EXERCISE AIM: Output only the lines from the one holding "- eapply classified, convert_shape." to the end of the data below, please, copied exactly.

RECORDS FOR THE TASK:
(** X6.  A response of [/convert] or [/fix] has status 400 exactly when
    a required field of the request is missing or falsy, status 200
    exactly when it carries a result, and status 500 exactly when the
    request was complete and it carries an error; there is no other
    status. *)
Theorem responses_are_classified
    (trim : string -> string) (remote : string -> string -> string -> Outcome string)
    (geminiEnv tableEnv : option string)
    (convertCode : JsVal -> JsVal -> JsVal -> Outcome EngineResult)
    (analyzeSyntax : JsVal -> JsVal -> Outcome SyntaxAnalysis)
    (fixSyntaxErrors : JsVal -> JsVal -> Outcome FixResult)
    (generateQualityMetrics : JsVal -> JsVal -> Outcome QualityMetrics)
    (sb : Supabase) (body : Body) :
  let rc := postConvert trim remote geminiEnv tableEnv convertCode analyzeSyntax
              generateQualityMetrics sb body in
  let rf := postFix trim remote geminiEnv tableEnv analyzeSyntax fixSyntaxErrors
              generateQualityMetrics sb body in
  ((Routes.status rc = 400 <-> convertMissingFields body = true)
   /\ (Routes.status rc = 200 <-> exists b, payload rc = ResultPayload b)
   /\ (Routes.status rc = 500 <->
       convertMissingFields body = false /\ exists e, payload rc = ErrorPayload e))
  /\ ((Routes.status rf = 400 <-> missingFields body = true)
      /\ (Routes.status rf = 200 <-> exists b, payload rf = ResultPayload b)
      /\ (Routes.status rf = 500 <->
          missingFields body = false /\ exists e, payload rf = ErrorPayload e)).
Proof.
  cbn zeta. split.
  - eapply classified, convert_shape.
  - eapply classified, fix_shape.
Qed.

OUTPUT FOR THIS EXERCISE:
  - eapply classified, convert_shape.
  - eapply classified, fix_shape.
Qed.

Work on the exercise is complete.